▸ **What is being asked**: If a line in the entries below includes the string "revert", copy it out.

▸ **Information provided**:
(* A document with a TABLE block without columns, and a directory whose
   name ends in .md: the glob lists both. *)
Definition d_md : spath := [lit "d.md"].
Definition vault_dir : sfs :=
  [ (a_md, File (fenced (lit "TABLE"))); (d_md, Dir) ].

(* The text of notes/b.md before and after its block is rendered. *)
Definition notes_b_text : str := header_A ++ fenced table_notes.
Definition notes_b_text1 : str := header_A ++ table_notes_text.

End Sample.

(* ===================================================================== *)
(* 8. Properties                                                          *)
(* ===================================================================== *)

Section Properties.
Context {Path FS : Type} `{!PathLib Path, !FileSystem Path FS, !Runtime}.
Implicit Types (fs : FS) (vault fp : Path) (m : re_match).
Implicit Types (st : pstate Path).

(* --- mapM in the monad of results ---------------------------------- *)

Lemma mapM_Return {A B} (f : A -> result B) (g : A -> B) (l : list A) :
  (forall x, f x = Return (g x)) -> mapM f l = Return (map g l).
Proof.
  intros Hf. induction l as [|x l IH]; [reflexivity|].
  simpl. rewrite Hf. simpl. rewrite IH. reflexivity.
Qed.

Lemma mapM_Return_inv {A B} (f : A -> result B) (l : list A) (k : list B) :
  mapM f l = Return k -> Forall2 (fun x y => f x = Return y) l k.
Proof.
  revert k. induction l as [|x l IH]; intros k Hk; simpl in Hk.
  - injection Hk as <-. constructor.
  - destruct (f x) as [y|] eqn:Hx; simpl in Hk; [|discriminate].
    destruct (mapM f l) as [k'|] eqn:Hl; simpl in Hk; [|discriminate].
    injection Hk as <-. constructor; [assumption|]. apply IH. reflexivity.
Qed.

Lemma eqc_eq a b : eqc a b = true <-> a = b.
Proof. apply Ascii.eqb_eq. Qed.

(* --- Prefixes and first occurrences ---------------------------------- *)

Lemma starts_with_by_length eq p s :
  starts_with_by eq p s = true -> length p <= length s.
Proof.
  revert s. induction p as [|a p IH]; intros [|b s]; cbn; try done; [lia|].
  intros [_ Hp%IH]%andb_prop. lia.
Qed.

▸ **Finished task**:
  revert k. induction l as [|x l IH]; intros k Hk; simpl in Hk.
  revert s. induction p as [|a p IH]; intros [|b s]; cbn; try done; [lia|].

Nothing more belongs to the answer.